LOS ANGELES (CBSLA) - A California crowdfunding effort is hoping to solve the U.S. homeless crisis by building a 300-acre city open exclusively to those without a home.
Daune Nason, founder of the Folsom-based Citizens Again, released details Thursday of his plans for an estimated $3 billion private city equipped with amenities and services for a 150,000 "high-needs" population.
California's homeless population in 2018 was almost 130,000, nearly a quarter of the national total, according to the most recent federal data.
"Qualified citizens" - those who meet as-yet undisclosed criteria - will be allowed to live in the city and are free to leave whenever they wish, says Nason, who adds, "Some might want to stay forever."
According to a press release, the all-inclusive city will offer high-density housing in dormitories consisting of sleeping quarters and communal bathrooms with private showers.

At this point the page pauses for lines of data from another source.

(* ===== verification/PccRuleManager.v ===== *)
(** * [PccRuleManager]: the rules for policy and charging control

    [southbound/pcf_handler/include/pcc_rule_manager.h] and
    [southbound/pcf_handler/src/pcc_rule_manager.cpp].  A rule is read from a media component, from the
    data of an application session or from the format of the PCF; it is cached under its id.  A rule
    returned as a shared pointer is a copy of the cached one. *)

From S2P Require Import Prelude Effects CxxString Json Comms.

Record PccRule := mkPccRule {
  rule_id : string;
  flow_direction : string;
  rule_flow_descriptions : list string;
  qos_reference : Z;
  guaranteed_bandwidth_ul : Z;
  guaranteed_bandwidth_dl : Z;
  maximum_bandwidth_ul : Z;
  maximum_bandwidth_dl : Z;
  additional_params : gmap string string }.

#[global] Instance PccRule_settable : Settable PccRule := λ r,
  mkPccRule (rule_id r) (flow_direction r) (rule_flow_descriptions r) (qos_reference r)
    (guaranteed_bandwidth_ul r) (guaranteed_bandwidth_dl r) (maximum_bandwidth_ul r)
    (maximum_bandwidth_dl r) (additional_params r).

(** [std::make_shared<PccRule>()]: the integers are zero. *)
Definition PccRule_default : PccRule := mkPccRule "" "" [] 0 0 0 0 0 ∅.

(** The digits drawn for rule ids. *)
Class RuleEnvironment := {
  rule_draw : nat → nat;
  rule_draw_bound : ∀ n, (rule_draw n < 16)%nat }.

Record PccRuleManager := mkPccRuleManager {
  rules_cache_ : gmap string PccRule;
  rules_cache_mutex_ : lock_state;
  rule_draws : nat                             (* so far *) }.

#[global] Instance PccRuleManager_settable : Settable PccRuleManager := λ m,
  mkPccRuleManager (rules_cache_ m) (rules_cache_mutex_ m) (rule_draws m).

Definition PccRuleManager_new : PccRuleManager := mkPccRuleManager ∅ Unlocked 0.

Section Definitions.
Context `{Json} `{IterationOrder} `{!RuleEnvironment}.
Implicit Types (rule : PccRule) (m : PccRuleManager).

Definition generate_rule_id : M PccRuleManager string :=
  m ← get;
  modify (λ m, m <| rule_draws ::= plus 8 |>) ;;
  mret ("pcc-rule-" +:+ hex_digits rule_draw 8 (rule_draws m)).

Definition validate_rule rule : bool :=
  negb (empty (rule_id rule)) &&
  (String.eqb (flow_direction rule) "uplink" || String.eqb (flow_direction rule) "downlink" ||
   String.eqb (flow_direction rule) "bidirectional") &&
  negb ((qos_reference rule <? 1) || (79 <? qos_reference rule)) &&
  negb (guaranteed_bandwidth_ul rule <? 0) &&
  negb (guaranteed_bandwidth_dl rule <? 0) &&
  negb (maximum_bandwidth_ul rule <? 0) &&
  negb (maximum_bandwidth_dl rule <? 0) &&
  negb ((0 <? maximum_bandwidth_ul rule) &&
        (maximum_bandwidth_ul rule <? guaranteed_bandwidth_ul rule)) &&
  negb ((0 <? maximum_bandwidth_dl rule) &&
        (maximum_bandwidth_dl rule <? guaranteed_bandwidth_dl rule)).

(** [rules_cache_[rule->rule_id] = *rule], under the lock. *)
Definition cache_rule rule : M PccRuleManager () :=
  with_lock rules_cache_mutex_ Exclusive
    (modify (λ m, m <| rules_cache_ ::= <[rule_id rule := rule]> |>)).

(** ** Reading *)

(** [f(j[k])] at an integer, when [j] has the member. *)
Definition read_int (k : string) (j : json) (f : Z → PccRule → PccRule) : M PccRule () :=
  with_member k j (λ v, z ← lift (get_int v); modify (f z)).

(** [rule->flow_descriptions.push_back(desc)] *)
Definition push_description (desc : json) : M PccRule () :=
  s ← lift (get_string desc);
  modify (λ r, r <| rule_flow_descriptions ::= λ l, l ++ [s] |>).

(** [for (desc : j[k]) push_back(desc)], when [j] has the member and it is an array. *)
Definition read_descriptions (k : string) (j : json) : M PccRule () :=
  with_member k j (λ v, when (is_array v) (for_each (jelements v) push_description)).

(** What a rule takes from a media component. *)
Definition read_media_component (media_component : json) : M PccRule () :=
  with_member "fDescs" media_component (λ v,
    when (is_array v) (for_each (jelements v) (read_descriptions "flowDescriptions"))) ;;
  with_member "medQoS" media_component (λ qos,
    read_int "maxbrUl" qos (λ z r, r <| maximum_bandwidth_ul := z |>) ;;
    read_int "maxbrDl" qos (λ z r, r <| maximum_bandwidth_dl := z |>) ;;
    read_int "minbrUl" qos (λ z r, r <| guaranteed_bandwidth_ul := z |>) ;;
    read_int "minbrDl" qos (λ z r, r <| guaranteed_bandwidth_dl := z |>)) ;;
  modify (λ r, r <| qos_reference := 9 |>).

(** What a rule takes from the data of an application session. *)
Definition read_app_session (app_session_data : json) : M PccRule () :=
  with_member "flow_direction" app_session_data (λ v,
    s ← lift (get_string v); modify (λ r, r <| flow_direction := s |>)) ;;
  read_descriptions "flow_descriptions" app_session_data ;;
  member_or "qos_reference" app_session_data
    (λ v, z ← lift (get_int v); modify (λ r, r <| qos_reference := z |>))
    (modify (λ r, r <| qos_reference := 9 |>)) ;;
  read_int "guaranteed_bandwidth_ul" app_session_data (λ z r, r <| guaranteed_bandwidth_ul := z |>) ;;
  read_int "guaranteed_bandwidth_dl" app_session_data (λ z r, r <| guaranteed_bandwidth_dl := z |>) ;;
  read_int "maximum_bandwidth_ul" app_session_data (λ z r, r <| maximum_bandwidth_ul := z |>) ;;
  read_int "maximum_bandwidth_dl" app_session_data (λ z r, r <| maximum_bandwidth_dl := z |>).

(** A rule with a new id, read, checked and cached; a null pointer if it is invalid or an exception
    is thrown. *)
Definition create_rule (read : M PccRule ()) : M PccRuleManager (option PccRule) :=
  try_catch
    (id ← generate_rule_id;
     '(_, rule) ← local (PccRule_default <| rule_id := id |> <| flow_direction := "bidirectional" |>) read;
     if negb (validate_rule rule) then mret None
     else cache_rule rule ;; mret (Some rule))
    (λ _, mret None).

Definition create_rule_from_media_component (media_component : json) :
    M PccRuleManager (option PccRule) :=
  create_rule (read_media_component media_component).

Definition create_rule_from_app_session (app_session_data : json) :
    M PccRuleManager (option PccRule) :=
  create_rule (read_app_session app_session_data).

(** ** The format of the PCF *)

(** [std::to_string(z) + " Kbps"] *)
Definition kbps (z : Z) : string := pretty z +:+ " Kbps".

(** [j[up] = ..., j[down] = ...], when one of the rates is positive. *)
Definition assign_rates (up down : string) (ul dl : Z) (j : json) : result json :=
  if (0 <? ul) || (0 <? dl) then
    j ← jassign up (jstring (kbps ul)) j;
    jassign down (jstring (kbps dl)) j
  else mret j.

Definition convert_rule_to_pcf_format rule : result json :=
  pcf_rule ← jassign "pccRuleId" (jstring (rule_id rule)) jnull;
  pcf_rule ← match rule_flow_descriptions rule with
             | [] => mret pcf_rule
             | descs =>
               jassign "flowInfos"
                 (jarray ((λ desc, jobject [("flowDescription", jstring desc)]) <$> descs)) pcf_rule
             end;
  qos_data ← jassign "5qi" (jint (qos_reference rule)) jnull;
  qos_data ← assign_rates "gbrUl" "gbrDl" (guaranteed_bandwidth_ul rule)
               (guaranteed_bandwidth_dl rule) qos_data;
  qos_data ← assign_rates "mbrUl" "mbrDl" (maximum_bandwidth_ul rule)
               (maximum_bandwidth_dl rule) qos_data;
  pcf_rule ← jassign "qosData" qos_data pcf_rule;
  assign_members (prod_map (λ key, key) jstring <$> visit (additional_params rule)) pcf_rule.

(** The number before the unit, or before anything that is no digit; zero if there is none. *)
Definition parse_bandwidth (bw_str : string) : Z :=
  let pos := match find " Kbps" bw_str with Some pos => Some pos | None => find " kbps" bw_str end in
  match stoi (match pos with Some pos => substr_n 0 pos bw_str | None => bw_str end) with
  | Ok z => z
  | _ => 0
  end.

(** [f(parse_bandwidth(j[k]))], when [j] has the member. *)
Definition read_bandwidth (k : string) (j : json) (f : Z → PccRule → PccRule) : M PccRule () :=
  with_member k j (λ v, s ← lift (get_string v); modify (f (parse_bandwidth s))).

Definition read_pcf_rule (pcf_rule : json) : M PccRule () :=
  with_member "flowInfos" pcf_rule (λ v,
    when (is_array v)
      (for_each (jelements v) (λ flow_info, with_member "flowDescription" flow_info push_description))) ;;
  with_member "qosData" pcf_rule (λ qos_data,
    read_int "5qi" qos_data (λ z r, r <| qos_reference := z |>) ;;
    read_bandwidth "gbrUl" qos_data (λ z r, r <| guaranteed_bandwidth_ul := z |>) ;;
    read_bandwidth "gbrDl" qos_data (λ z r, r <| guaranteed_bandwidth_dl := z |>) ;;
    read_bandwidth "mbrUl" qos_data (λ z r, r <| maximum_bandwidth_ul := z |>) ;;
    read_bandwidth "mbrDl" qos_data (λ z r, r <| maximum_bandwidth_dl := z |>)) ;;
  modify (λ r, r <| flow_direction := "bidirectional" |>).

(** The rule is cached without validation. *)
Definition parse_rule_from_pcf_format (pcf_rule : json) : M PccRuleManager (option PccRule) :=
  try_catch
    (id ← (if jcontains "pccRuleId" pcf_rule
           then v ← lift (jindex "pccRuleId" pcf_rule); lift (get_string v)
           else generate_rule_id);
     '(_, rule) ← local (PccRule_default <| rule_id := id |>) (read_pcf_rule pcf_rule);
     cache_rule rule ;;
     mret (Some rule))
    (λ _, mret None).
End Definitions.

Residents would be provided RFID-enabled wristbands to gain access to their dorm rooms as well as perform tasks such as job check-in, purchasing items with credits, medicine consumption, and more.
Each of the four neighborhoods will have their own cafeteria and kitchen and multiple scheduled eating times to accommodate a 150,000-person population, according to Nason.
The neighborhoods will also be fitted with tiered seating for residents to watch TV in a community setting within their neighborhood.
Part of the effort will involve building underground tunnels by which deliveries can be made and city workers can commute to job sites in order to "minimize disruption of citizen life", according to Nason.
And when those living in the city are prepared to leave, they'll be provided with job and life skills training along with counseling and therapy, Nason said.
"It will be a city they'll want to live in, a community they'll want to be part of, and for those that desire, an opportunity to gain life skills to integrate back into society," according to the Citizens Again website.
A GoFundMe effort with a goal of $50,000 for the proposed city had raised just $60 as of Thursday.